◆ TRY IT
Starting at the line below holding "(** [math.Hypot(p, q)] *)" and stopping at the line holding "Definition get (A", print every line exactly, both ends included, and leave the rest out.

(Dataset entries)
(** ** More on staleness *)

Lemma statusRank_of_days (tl tn : Z) :
  - maxTimeValue <= tl <= maxTimeValue -> - maxTimeValue <= tn <= maxTimeValue ->
  statusRank (calculateStatus (dateOfMs tl) (dateOfMs tn))
  = let days := (tn - tl) / 86400000 in
    if days <=? 30 then 0 else if days <=? 90 then 1 else 2.
Proof.
  intros Hl Hn. rewrite (calculateStatus_valid tl tn Hl Hn).
  cbv zeta. generalize ((tn - tl) / 86400000). intros days.
  destruct (days <=? 30); [reflexivity|]. now destruct (days <=? 90).
Qed.

(** X1. Between valid dates, as time passes a rationale never gets
    fresher, and a later review never makes it staler; between dates at
    most 2^53 ms apart, a whole number of days later the day count has
    grown by that number. *)
Theorem calculateStatus_monotone (tl tl' tn tn' : Z) (k : Z)
  (Hl : isValidDate (dateOfMs tl) = true) (Hl' : isValidDate (dateOfMs tl') = true)
  (Hn : isValidDate (dateOfMs tn) = true) (Hn' : isValidDate (dateOfMs tn') = true) :
  (tn <= tn' ->
   statusRank (calculateStatus (dateOfMs tl) (dateOfMs tn))
   <= statusRank (calculateStatus (dateOfMs tl) (dateOfMs tn'))) /\
  (tl <= tl' ->
   statusRank (calculateStatus (dateOfMs tl') (dateOfMs tn))
   <= statusRank (calculateStatus (dateOfMs tl) (dateOfMs tn))) /\
  (Z.abs (tn - tl) <= 2 ^ 53 -> Z.abs (tn + k * 86400000 - tl) <= 2 ^ 53 ->
   getDaysSinceReview (dateOfMs tl) (dateOfMs (tn + k * 86400000))
   = num_add (getDaysSinceReview (dateOfMs tl) (dateOfMs tn)) (Num k)).
Proof.
  apply isValidDate_range in Hl, Hl', Hn, Hn'.
  split; [|split].
  - intros Hle. rewrite !statusRank_of_days by assumption. cbv zeta.
    assert (Hd : (tn - tl) / 86400000 <= (tn' - tl) / 86400000)
      by (apply Z.div_le_mono; lia).
    repeat match goal with |- context [?a <=? ?b] => destruct (Z.leb_spec a b) end; lia.
  - intros Hle. rewrite !statusRank_of_days by assumption. cbv zeta.
    assert (Hd : (tn - tl') / 86400000 <= (tn - tl) / 86400000)
      by (apply Z.div_le_mono; lia).
    repeat match goal with |- context [?a <=? ?b] => destruct (Z.leb_spec a b) end; lia.
  - intros Hspan Hspan'. rewrite !getDaysSinceReview_valid by assumption.
    cbn [num_add]. f_equal.
    replace (tn + k * 86400000 - tl) with (tn - tl + k * 86400000) by lia.
    apply Z.div_add. lia.
Qed.

Lemma calculateStatus_monotone_witness :
  statusRank (calculateStatus (dateOfMs 0) (dateOfMs 86400000))
  <= statusRank (calculateStatus (dateOfMs 0) (dateOfMs 8640000000))
  /\ getDaysSinceReview (dateOfMs 0) (dateOfMs (86400000 + 99 * 86400000))
     = num_add (getDaysSinceReview (dateOfMs 0) (dateOfMs 86400000)) (Num 99).
Proof.
  pose proof (calculateStatus_monotone 0 0 86400000 8640000000 99
                eq_refl eq_refl eq_refl eq_refl) as (Hlater & _ & Hdays).
  split; [apply Hlater; lia|apply Hdays; simpl; lia].
Defined.

(** Beyond 2^53 ms one day more can be two days more in the count. *)
Example getDaysSinceReview_two_days :
  getDaysSinceReview (dateOfMs (-4500000000000000)) (dateOfMs 4507199222399999)
  = Num 104249990 /\
  getDaysSinceReview (dateOfMs (-4500000000000000))
    (dateOfMs (4507199222399999 + 1 * 86400000))
  = Num 104249992.
Proof. split; reflexivity. Qed.

(** ** More on the approval logic age *)

Lemma calculateApprovalLogicAge_value `{Host} (ta tc : Z) :
  calculateApprovalLogicAge (dateOfMs ta) (dateOfMs tc)
  = Num (Z.max 0 (monthNumber (LocalTime tc) - monthNumber (LocalTime ta)
                  - if DateFromTime (LocalTime tc) <? DateFromTime (LocalTime ta)
                    then 1 else 0)).
Proof.
  unfold calculateApprovalLogicAge, getFullYear, getMonth, getDate, monthNumber.
  cbn [getTime dateOfMs num_sub num_mul num_add num_ltb].
  destruct (_ <? _); cbn [num_sub Math_max]; f_equal; lia.
Qed.

(** X2. When the approval date is not before the current date in local
    time, the approval logic age is 0. *)
Theorem calculateApprovalLogicAge_ahead `{Host} (ta tc : Z)
  (Hahead : LocalTime tc <= LocalTime ta) :
  calculateApprovalLogicAge (dateOfMs ta) (dateOfMs tc) = Num 0.
Proof.
  rewrite calculateApprovalLogicAge_value. f_equal.
  destruct (civil_monotone _ _ Hahead) as [Hlt|[Heq Hday]].
  - destruct (_ <? _); lia.
  - destruct (Z.ltb_spec (DateFromTime (LocalTime tc)) (DateFromTime (LocalTime ta))); lia.
Qed.

Lemma calculateApprovalLogicAge_ahead_witness :
  calculateApprovalLogicAge (H:=utcHost)
    (dateOfMs 1750000000000) (dateOfMs 1735387200000) = Num 0.
Proof.
  apply (@calculateApprovalLogicAge_ahead utcHost 1750000000000 1735387200000).
  unfold LocalTime. simpl. lia.
Defined.

(** X3. The approval logic age never decreases as the current date moves
    on in local time, and never increases as the approval date does. *)
Theorem calculateApprovalLogicAge_monotone `{Host} (ta ta' tc tc' : Z) :
  (LocalTime tc <= LocalTime tc' ->
   exists a a',
     calculateApprovalLogicAge (dateOfMs ta) (dateOfMs tc) = Num a /\
     calculateApprovalLogicAge (dateOfMs ta) (dateOfMs tc') = Num a' /\
     a <= a') /\
  (LocalTime ta <= LocalTime ta' ->
   exists a a',
     calculateApprovalLogicAge (dateOfMs ta) (dateOfMs tc) = Num a /\
     calculateApprovalLogicAge (dateOfMs ta') (dateOfMs tc) = Num a' /\
     a' <= a).
Proof.
  split; intros Hle; rewrite !calculateApprovalLogicAge_value;
    eexists _, _; (split; [reflexivity|split; [reflexivity|]]);
    destruct (civil_monotone _ _ Hle) as [Hlt|[Heq Hday]];
    repeat match goal with |- context [?a <? ?b] => destruct (Z.ltb_spec a b) end; lia.
Qed.

Lemma calculateApprovalLogicAge_monotone_witness :
  exists a a',
    calculateApprovalLogicAge (H:=utcHost) (dateOfMs 1710460800000) (dateOfMs 1735387200000)
    = Num a /\
    calculateApprovalLogicAge (H:=utcHost) (dateOfMs 1710460800000) (dateOfMs 1750000000000)
    = Num a' /\
    a <= a'.
Proof.
  apply (proj1 (@calculateApprovalLogicAge_monotone utcHost
                  1710460800000 1710460800000 1735387200000 1750000000000)).
  unfold LocalTime. simpl. lia.
Defined.

(** ** Rejecting *)

Lemma reject_In (pendingList : list PendingRationale) (rationaleId : string)
  (p : PendingRationale) :
  In p (rejectPendingRationale pendingList rationaleId)
  <-> In p pendingList /\ pending_id p <> rationaleId.
Proof.
  unfold rejectPendingRationale. rewrite filter_In, negb_true_iff, String.eqb_neq.
  reflexivity.
Qed.

Lemma filter_length_once {A : Type} (f : A -> bool) (l : list A) :
  List.length (filter f l) = 1%nat ->
  List.length (filter (fun x => negb (f x)) l) = (List.length l - 1)%nat.
Proof. intros Honce. pose proof (filter_length f l). lia. Qed.

Lemma NoDup_count_once (ids : list string) (x : string) :
  NoDup ids -> In x ids ->
  List.length (filter (fun y => String.eqb y x) ids) = 1%nat.
Proof.
  induction 1 as [|y ids Hnotin Hnodup IH]; intros Hin; [contradiction|].
  simpl. destruct (String.eqb_spec y x) as [->|Hne].
  - simpl. f_equal. clear IH Hin.
    induction ids as [|z ids IH]; [reflexivity|]. simpl.
    destruct (String.eqb_spec z x) as [->|_].
    + elim Hnotin. now left.
    + apply IH; [intros Hin; apply Hnotin; now right|now inversion Hnodup].
  - apply IH. destruct Hin as [Heq|Hin]; [contradiction|exact Hin].
Qed.

Lemma filter_map_swap {A B : Type} (g : A -> B) (f : B -> bool) (l : list A) :
  filter f (map g l) = map g (filter (fun x => f (g x)) l).
Proof.
  induction l as [|x l IH]; simpl; [reflexivity|].
  destruct (f (g x)); simpl; now rewrite IH.
Qed.

Lemma reject_absent (pendingList : list PendingRationale) (rationaleId : string) :
  ~ In rationaleId (map pending_id pendingList) ->
  rejectPendingRationale pendingList rationaleId = pendingList.
Proof.
  intros Habsent. apply filter_keeps_all. intros p Hin.
  apply negb_true_iff, String.eqb_neq. intros Heq. apply Habsent.
  rewrite <- Heq. now apply in_map.
Qed.

Lemma reject_around (before after : list PendingRationale) (p : PendingRationale)
  (rationaleId : string) :
  rejectPendingRationale (before ++ p :: after) rationaleId
  = (rejectPendingRationale before rationaleId
     ++ (if String.eqb (pending_id p) rationaleId then [] else [p])
     ++ rejectPendingRationale after rationaleId)%list.
Proof.
  unfold rejectPendingRationale. rewrite filter_app. cbn [filter].
  now destruct (String.eqb (pending_id p) rationaleId).
Qed.

(** X4. [rejectPendingRationale] removes every pending rationale with the
    given id and keeps the others, in their order: around any rationale
    of the list, what was before it stays before and what was after it
    stays after.  It returns the list unchanged when the id is absent,
    the list without the one rationale that has the id when there is one
    only, and a list one element shorter when the ids are distinct and
    the id is present. *)
Theorem rejectPendingRationale_spec (pendingList : list PendingRationale)
  (rationaleId : string) :
  let result := rejectPendingRationale pendingList rationaleId in
  ~ In rationaleId (map pending_id result) /\
  (forall p, In p result <-> In p pendingList /\ pending_id p <> rationaleId) /\
  (exists removed, Permutation pendingList (result ++ removed)
                   /\ Forall (fun p => pending_id p = rationaleId) removed) /\
  (~ In rationaleId (map pending_id pendingList) -> result = pendingList) /\
  (NoDup (map pending_id pendingList) -> In rationaleId (map pending_id pendingList) ->
   List.length result = (List.length pendingList - 1)%nat) /\
  (forall before p after, pendingList = (before ++ p :: after)%list ->
     result = (rejectPendingRationale before rationaleId
               ++ (if String.eqb (pending_id p) rationaleId then [] else [p])
               ++ rejectPendingRationale after rationaleId)%list) /\
  (forall before p after, pendingList = (before ++ p :: after)%list ->
     pending_id p = rationaleId ->
     ~ In rationaleId (map pending_id before) ->
     ~ In rationaleId (map pending_id after) ->
     result = (before ++ after)%list).
Proof.
  cbv zeta. split; [|split; [|split; [|split; [|split; [|split]]]]].
  - intros Hin. apply in_map_iff in Hin as (p & Hid & Hp).
    apply reject_In in Hp as [_ Hne]. contradiction.
  - intros p. apply reject_In.
  - exists (filter (fun p => String.eqb (pending_id p) rationaleId) pendingList). split.
    + unfold rejectPendingRationale. clear. induction pendingList as [|p l IH]; simpl.
      * constructor.
      * destruct (String.eqb (pending_id p) rationaleId); simpl.
        -- rewrite IH at 1. apply Permutation_middle.
        -- now constructor.
    + apply Forall_forall. intros p Hp. apply filter_In in Hp as [_ Heq].
      now apply String.eqb_eq.
  - apply reject_absent.
  - intros Hnodup Hin. unfold rejectPendingRationale.
    rewrite <- (length_map pending_id (filter _ _)), <- (length_map pending_id pendingList).
    rewrite <- (filter_map_swap pending_id (fun y => negb (String.eqb y rationaleId))).
    apply (filter_length_once (fun y => String.eqb y rationaleId)).
    now apply NoDup_count_once.
  - intros before p after ->. apply reject_around.
  - intros before p after -> Hid Hbefore Hafter. rewrite reject_around.
    rewrite (reject_absent before), (reject_absent after) by assumption.
    apply String.eqb_eq in Hid. now rewrite Hid.
Qed.
(** * Event-source plugins of ZenML: configuration validation, event
      processing and flavor introspection

    This development embeds
    [src/zenml/event_sources/base_event_source_plugin.py] and states the
    properties of its specification over that embedding.

    Layout:
    - [Py]: the fragment of Python the module relies on: values, exception
      classes with their single-inheritance chain, results of calls that
      may raise;
    - [Json]: [json.dumps] and [json.loads] on the values of [Py];
    - [Pydantic]: model classes as the module uses them (a constructor
      that validates keyword arguments, and [schema_json]);
    - [EventSources]: the module itself, method by method;
    - [Webhook]: one concrete flavor with its plugin, used to run the code;
    - the theorems. *)

From Stdlib Require Import List String Ascii ZArith NArith Bool Lia.
From Stdlib Require Import DecimalString.
Import ListNotations.
Local Open Scope string_scope.
Local Open Scope list_scope.
Set Warnings "-register-all".

(* ===================================================================== *)
(** ** Python values, exceptions and results *)
(* ===================================================================== *)

Module Py.

(** The values that travel through the module as [Any]: what a decoded
    JSON document, a configuration payload or an exception argument can
    hold.  A [dict] keeps its insertion order. *)
Inductive value : Type :=
| VNone
| VBool (b : bool)
| VInt (z : Z)
| VStr (s : string)
| VList (l : list value)
| VDict (d : list (string * value)).

(** [Dict[str, Any]]. *)
Definition Dict : Type := list (string * value).

(** [d.get(k)]: the first binding wins, keys of a [dict] being unique. *)
Fixpoint dict_get (k : string) (d : Dict) : option value :=
  match d with
  | [] => None
  | (k', v) :: r => if String.eqb k k' then Some v else dict_get k r
  end.

Definition dict_keys (d : Dict) : list string := map fst d.

(** Exception classes.  The built-in ones the module meets are
    constructors; [Subclass name base] is a class declared elsewhere by
    [class name(base)], so the hierarchy is open. *)
Inductive pyclass : Type :=
| BaseException
| Exception
| ValueError
| TypeError
| LookupError
| KeyError
| RuntimeError
| Subclass (name : string) (base : pyclass).

(** The method resolution order of a class (single inheritance). *)
Fixpoint mro (c : pyclass) : list pyclass :=
  c :: match c with
       | BaseException => []
       | Exception => [BaseException]
       | ValueError | TypeError | LookupError | RuntimeError =>
           [Exception; BaseException]
       | KeyError => [LookupError; Exception; BaseException]
       | Subclass _ b => mro b
       end.

Fixpoint pyclass_eqb (c d : pyclass) : bool :=
  match c, d with
  | BaseException, BaseException
  | Exception, Exception
  | ValueError, ValueError
  | TypeError, TypeError
  | LookupError, LookupError
  | KeyError, KeyError
  | RuntimeError, RuntimeError => true
  | Subclass n b, Subclass n' b' => String.eqb n n' && pyclass_eqb b b'
  | _, _ => false
  end.

(** [issubclass(c, d)]. *)
Definition issubclass (c d : pyclass) : bool :=
  existsb (pyclass_eqb d) (mro c).
(** * Lenia engine of the Artificial_Life repository: a shallow embedding

    Three programs of the repository implement the continuous cellular
    automaton:

    - the "Lenia with Camera Controls" program (sparse normalised ring
      kernel, direct toroidal convolution), module [Direct];
    - [lenia_lorenz.go] (dense kernel, FFT convolution, Lorenz-driven
      growth parameters), module [Transform];
    - [Lenia2.main.go] (fixed Gaussian kernel, OpenGL front end), module
      [Lenia2].

    The grid constants [gridW], [gridH] ([width], [height]) of each program
    are kept as parameters of its definitions, so that the two convolution
    strategies can be compared on one grid; each module records the values
    of its source file in [Const].

    Numeric model.  A Go [float64] (and the [float32] of Lenia2) is read as
    a real number: [+], [*], [/], [math.Exp], [math.Hypot], [math.Tanh] are
    the exact real operations, so rounding, overflow and NaN are outside the
    model.  A Go [int] is a [Z]; [%] is the truncated remainder [Z.rem].
    Rendering, camera and timing fields of the [Game] structs do not take
    part in a tick and are left out of the records. *)

From Stdlib Require Import Reals Lra Lia ZArith List Bool.
From Stdlib Require Strings.String.
Import ListNotations.
Open Scope R_scope.

(** ** Shared numeric vocabulary *)

(** [math.Hypot(p, q)] *)
Definition hypot (p q : R) : R := sqrt (p * p + q * q).

(** [math.Ceil]: least integer not below [r]. *)
Definition ceil (r : R) : Z := (1 - up (- r))%Z.

(** [float64(n)] for an [int] n. *)
Definition float64 (n : Z) : R := IZR n.

(** A [[][]float64] grid; row [y], column [x]. *)
Definition Field := list (list R).

(** [A[y][x]].  The programs only index inside the grid; outside it (where
    Go panics) the model reads 0. *)
Definition get (A : Field) (y x : Z) : R :=
  nth (Z.to_nat x) (nth (Z.to_nat y) A []) 0.

(** The indices visited by [for i := 0; i < n; i++]. *)
Definition upto (n : nat) : list Z := map Z.of_nat (seq 0 n).

(** The indices visited by [for i := lo; i <= hi; i++]. *)
Definition fromTo (lo hi : Z) : list Z :=
  map (fun i => (lo + Z.of_nat i)%Z) (seq 0 (Z.to_nat (hi - lo + 1))).

(** A grid all of whose [h] rows have [w] cells. *)
Definition wellFormed (w h : nat) (A : Field) : Prop :=
  length A = h /\ Forall (fun row => length row = w) A.

(** Every cell lies in [0,1]. *)
Definition inUnit (A : Field) : Prop :=
  Forall (Forall (fun v => 0 <= v <= 1)) A.
(** With enough fuel [clone] returns a new tree of new objects. *)
Lemma Type_clone_spec t l s fuel :
  repr_type (heap s) l t -> (depth t <= fuel)%nat ->
  exists l' s',
    Type_clone fuel l s = Some (l', s') /\
    heap s ⊆ heap s' /\
    (forall h0, new_closed h0 (heap s) -> new_closed h0 (heap s')) /\
    (l' ∉ dom (heap s)) /\
    repr_type (heap s') l' t.
Proof.
  revert l s fuel. induction t as [v | to IHo ti IHi]; intros l s fuel Hr Hfuel.
  - inversion Hr as [? ? Hl|]; subst. destruct fuel as [|fuel]; [cbn in Hfuel; lia|].
    exists (fresh (dom (heap s))), (set_heap (insert (fresh (dom (heap s))) (COtherType v)) s).
    split; [|split; [|split; [|split]]].
    + cbn [Type_clone]. by rewrite (bind_eq _ _ _ _ _ (load_eq _ _ _ Hl)).
    + apply alloc_subseteq.
    + intros h0 Hn. by apply new_closed_alloc.
    + apply is_fresh.
    + apply repr_other. apply lookup_insert_eq.
  - inversion Hr as [|? o i ? ? Hl Hro Hri]; subst.
    destruct fuel as [|fuel]; [cbn in Hfuel; lia|]. cbn in Hfuel.
    destruct (IHo o s fuel Hro ltac:(lia))
      as (o' & s1 & Hco & Hsub1 & Hcl1 & Hfo & Hro').
    destruct (IHi i s1 fuel (repr_type_weaken _ _ _ _ Hsub1 Hri) ltac:(lia))
      as (i' & s2 & Hci & Hsub2 & Hcl2 & Hfi & Hri').
    set (l' := fresh (dom (heap s2))).
    set (s3 := set_heap (insert l' (CIndexedAccess o' i')) s2).
    assert (Hsub3 : heap s2 ⊆ heap s3) by apply alloc_subseteq.
    exists l', s3. split; [|split; [|split; [|split]]].
    + cbn [Type_clone]. rewrite (bind_eq _ _ _ _ _ (load_eq _ _ _ Hl)).
      rewrite (bind_eq _ _ _ _ _ Hco). by rewrite (bind_eq _ _ _ _ _ Hci).
    + etrans; [done|]. by etrans.
    + intros h0 Hn. apply new_closed_alloc; [by apply Hcl2, Hcl1|].
      cbn. destruct Hn as [Hn _]. constructor; [|constructor; [|constructor]].
      * intros Hin. apply Hfo. by eapply subseteq_dom.
      * intros Hin. apply Hfi. eapply subseteq_dom; [|exact Hin]. by etrans.
    + intros Hin. apply (is_fresh (dom (heap s2))).
      eapply subseteq_dom; [|exact Hin]. by etrans.
    + eapply repr_indexed; [apply lookup_insert_eq| |].
      * eapply repr_type_weaken; [|exact Hro']. by etrans.
      * by eapply repr_type_weaken.
Qed.

Lemma lookup_old (h h' : gmap loc cell) a :
  h ⊆ h' -> a ∈ dom h -> h' !! a = h !! a.
Proof.
  intros Hsub Ha. apply elem_of_dom in Ha as [c Hc]. rewrite Hc.
  by eapply lookup_weaken.
Qed.
Lemma insert_by_front x l : Forall (λ y, less y x = false) l → insert_by less x l = x :: l.
Proof. destruct 1 as [|y l Hy _]; simpl; [done|]. by rewrite Hy. Qed.

Lemma sort_by_id l : sorted less l → sort_by less l = l.
Proof.
  induction l as [|x l IH]; simpl; [done|]. intros [Hs Hx]%StronglySorted_inv.
  rewrite IH by done. by apply insert_by_front.
Qed.

(** Sorting commutes with selecting. *)
Lemma insert_by_filter_true (P : A → Prop) `{∀ x, Decision (P x)} x l :
  sorted less l → P x → filter P (insert_by less x l) = insert_by less x (filter P l).
Proof.
  unfold sorted. intros Hs Hx. induction l as [|y l IH]; cbn [insert_by]; [by rewrite filter_cons_True|].
  apply StronglySorted_inv in Hs as [Hs Hy]. destruct (less y x) eqn:E.
  - rewrite !filter_cons, IH by done. case_decide; [|done]. simpl. by rewrite E.
  - rewrite filter_cons_True by done. symmetry. apply insert_by_front. apply Forall_filter_2.
    constructor; [done|]. eapply Forall_impl; [exact Hy|]. intros z Hz. by apply notless_trans with y.
Qed.

Lemma insert_by_filter_false (P : A → Prop) `{∀ x, Decision (P x)} x l :
  ¬ P x → filter P (insert_by less x l) = filter P l.
Proof.
  intros Hx. induction l as [|y l IH]; cbn [insert_by]; [by rewrite filter_cons_False|].
  case_match; [by rewrite !filter_cons, IH|by rewrite filter_cons_False].
Qed.

Lemma sort_by_filter (P : A → Prop) `{∀ x, Decision (P x)} l :
  sort_by less (filter P l) = filter P (sort_by less l).
Proof.
  induction l as [|x l IH]; [done|]. rewrite filter_cons. simpl sort_by. case_decide.
  - simpl. rewrite IH. symmetry. apply insert_by_filter_true; [apply sort_by_sorted|done].
  - by rewrite insert_by_filter_false.
Qed.

(** Without ties, a sorted permutation is unique: any algorithm meeting the
    contract of [sort.Slice] computes [sort_by]. *)
Lemma sorted_unique l1 l2 :
  (∀ x y, x ∈ l1 → y ∈ l1 → less x y = false → less y x = false → x = y) →
  sorted less l1 → sorted less l2 → l1 ≡ₚ l2 → l1 = l2.
Proof.
  revert l2. induction l1 as [|x l1 IH]; intros l2 Htot Hs1 Hs2 Hp.
  - by apply Permutation_nil_l in Hp.
  - destruct l2 as [|y l2]; [by apply Permutation_nil_r in Hp|].
    apply StronglySorted_inv in Hs1 as [Hs1 Hx], Hs2 as [Hs2 Hy].
    assert (x = y) as <-.
    { assert (x ∈ y :: l2) as Hxin by (rewrite <-Hp; left).
      assert (y ∈ x :: l1) as Hyin by (rewrite Hp; left).
      rewrite elem_of_cons in Hxin, Hyin.
      destruct Hxin as [|Hxin]; [done|]. destruct Hyin as [|Hyin]; [done|].
      rewrite Forall_forall in Hx, Hy.
      apply Htot; [left | by right | by apply Hy | by apply Hx]. }
    f_equal. apply IH; [|done|done|by apply Permutation_cons_inv in Hp].
    intros a b Ha Hb. apply Htot; by right.
Qed.

Lemma sort_by_perm_inv l1 l2 :
  (∀ x y, x ∈ l1 → y ∈ l1 → less x y = false → less y x = false → x = y) →
  l1 ≡ₚ l2 → sort_by less l1 = sort_by less l2.
Proof.
  intros Ht Hp. apply sorted_unique; try apply sort_by_sorted.
  - intros x y. rewrite !sort_by_elem. apply Ht.
  - by rewrite !sort_by_perm.
Qed.
End sorting.

Lemma sort_by_total_perm {A} (less : A → A → bool) `{!StrictTotal less} l1 l2 :
  l1 ≡ₚ l2 → sort_by less l1 = sort_by less l2.
Proof. apply sort_by_perm_inv; [apply _|]. intros x y _ _. apply st_total. Qed.

(** Folding over a permutation, for steps that commute up to [R] on the
    elements that occur. *)
Lemma foldl_perm {A B} (R : relation B) `{!Equivalence R} (P : A → Prop) (f : B → A → B) l1 l2 s1 s2 :
  (∀ s s' a, P a → R s s' → R (f s a) (f s' a)) →
  (∀ s a b, P a → P b → R (f (f s a) b) (f (f s b) a)) →
  Forall P l1 → l1 ≡ₚ l2 → R s1 s2 → R (foldl f s1 l1) (foldl f s2 l2).
Proof.
  intros Hf Hc HP Hp. revert s1 s2 HP. induction Hp as [|a l1 l2 _ IH|a b l|l1 l2 l3 H1 IH1 _ IH2]; intros s1 s2 HP Hs.
  - done.
  - apply Forall_cons in HP as [? HP]. simpl. apply IH; auto.
  - rewrite !Forall_cons in HP. destruct HP as (Hb & Ha & HP). simpl.
    assert (R (f (f s1 b) a) (f (f s2 a) b)) as Hab by (etrans; [by apply Hc|auto]).
    clear -Hab HP Hf. generalize dependent (f (f s1 b) a). generalize dependent (f (f s2 a) b).
    induction HP as [|x l Hx _ IH]; simpl; auto.
  - etrans; [by apply IH1|]. apply IH2; [|done]. by rewrite <-H1.
Qed.

#[export] Instance lex_less_weak {A K} `{EqDecision K} (k : A → K) lt rest :
  StrictTotal lt → StrictWeak rest → StrictWeak (lex_less k lt rest).
Proof.
  intros Hk Hr. unfold lex_less. split.
  - intros x. rewrite decide_True by done. apply sw_irrefl.
  - intros x y z Hxy Hyz.
    destruct (decide (k x = k y)) as [E1|E1], (decide (k y = k z)) as [E2|E2].
    + rewrite decide_True by congruence. by apply sw_trans with y.
    + rewrite decide_False by congruence. congruence.
    + rewrite decide_False by congruence. congruence.
    + rewrite decide_False; [by apply sw_trans with (k y)|].
      intros E. rewrite E in Hxy. apply less_asym in Hxy; [congruence|apply _].
  - intros x y z Hxz.
    destruct (decide (k x = k y)) as [E1|E1], (decide (k y = k z)) as [E2|E2].
    + rewrite decide_True in Hxz by congruence. by apply sw_negtrans.
    + rewrite decide_False in Hxz by congruence. right. congruence.
    + rewrite decide_False in Hxz by congruence. left. congruence.
    + destruct (lt (k x) (k y)) eqn:L1; [auto|]. destruct (lt (k y) (k z)) eqn:L2; [auto|].
      pose proof (notless_trans lt _ _ _ L2 L1) as L3. exfalso.
      destruct (decide (k x = k z)) as [E|E]; [|congruence].
      rewrite <-E in L2. by apply E1, (st_total (less:=lt)).
Qed.

(** A tie of a multi-key comparison is a tie of every key. *)
Lemma lex_less_tie {A K} `{EqDecision K} (k : A → K) lt rest a b :
  StrictTotal lt → lex_less k lt rest a b = false → lex_less k lt rest b a = false →
  k a = k b ∧ rest a b = false ∧ rest b a = false.
Proof.
  intros Ht. unfold lex_less. destruct (decide (k a = k b)) as [E|E].
  - rewrite decide_True by done. done.
  - rewrite decide_False by done. intros H1 H2. destruct E. by apply (st_total (less:=lt)).
Qed.

#[export] Instance Z_ltb_total : StrictTotal Z.ltb.
Proof.
  repeat split; intros *; rewrite ?Z.ltb_lt, ?Z.ltb_ge; try lia.
Qed.

(** ** Automation

    [step_result] splits a hypothesis [r ≫= f = Ok b]; [solve_result] runs it
    to the end of a chain of binds. *)
Ltac step_result :=
  match goal with
  | H : _ ≫= _ = Ok _ |- _ => apply result_bind_ok in H as (? & ? & ?)
  | H : mbind _ _ = Ok _ |- _ => apply result_bind_ok in H as (? & ? & ?)
  | H : wrap_result _ _ = Ok _ |- _ => apply wrap_result_ok in H
  | H : Ok _ = Ok _ |- _ => injection H as H; subst
  | H : Err _ = Ok _ |- _ => discriminate H
  | H : Ok _ = Err _ |- _ => discriminate H
  | H : (if ?b then Err _ else _) = Ok _ |- _ => destruct b eqn:?
  | H : (if ?b then _ else Err _) = Ok _ |- _ => destruct b eqn:?
  | H : match ?o with Some _ => _ | None => Err _ end = Ok _ |- _ => destruct o eqn:?
  | H : match ?o with Some _ => Err _ | None => _ end = Ok _ |- _ => destruct o eqn:?
  end.
Ltac solve_result := repeat (step_result; simplify_eq/=); try done.

Create HintDb firewall.
#[export] Hint Resolve sort_by_perm sort_by_sorted dedup_from_NoDup dedup_id_NoDup : firewall.
#[export] Hint Rewrite @sort_by_elem : firewall.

◆ EXERCISE RESULT
(** [math.Hypot(p, q)] *)
Definition hypot (p q : R) : R := sqrt (p * p + q * q).

(** [math.Ceil]: least integer not below [r]. *)
Definition ceil (r : R) : Z := (1 - up (- r))%Z.

(** [float64(n)] for an [int] n. *)
Definition float64 (n : Z) : R := IZR n.

(** A [[][]float64] grid; row [y], column [x]. *)
Definition Field := list (list R).

(** [A[y][x]].  The programs only index inside the grid; outside it (where
    Go panics) the model reads 0. *)
Definition get (A : Field) (y x : Z) : R :=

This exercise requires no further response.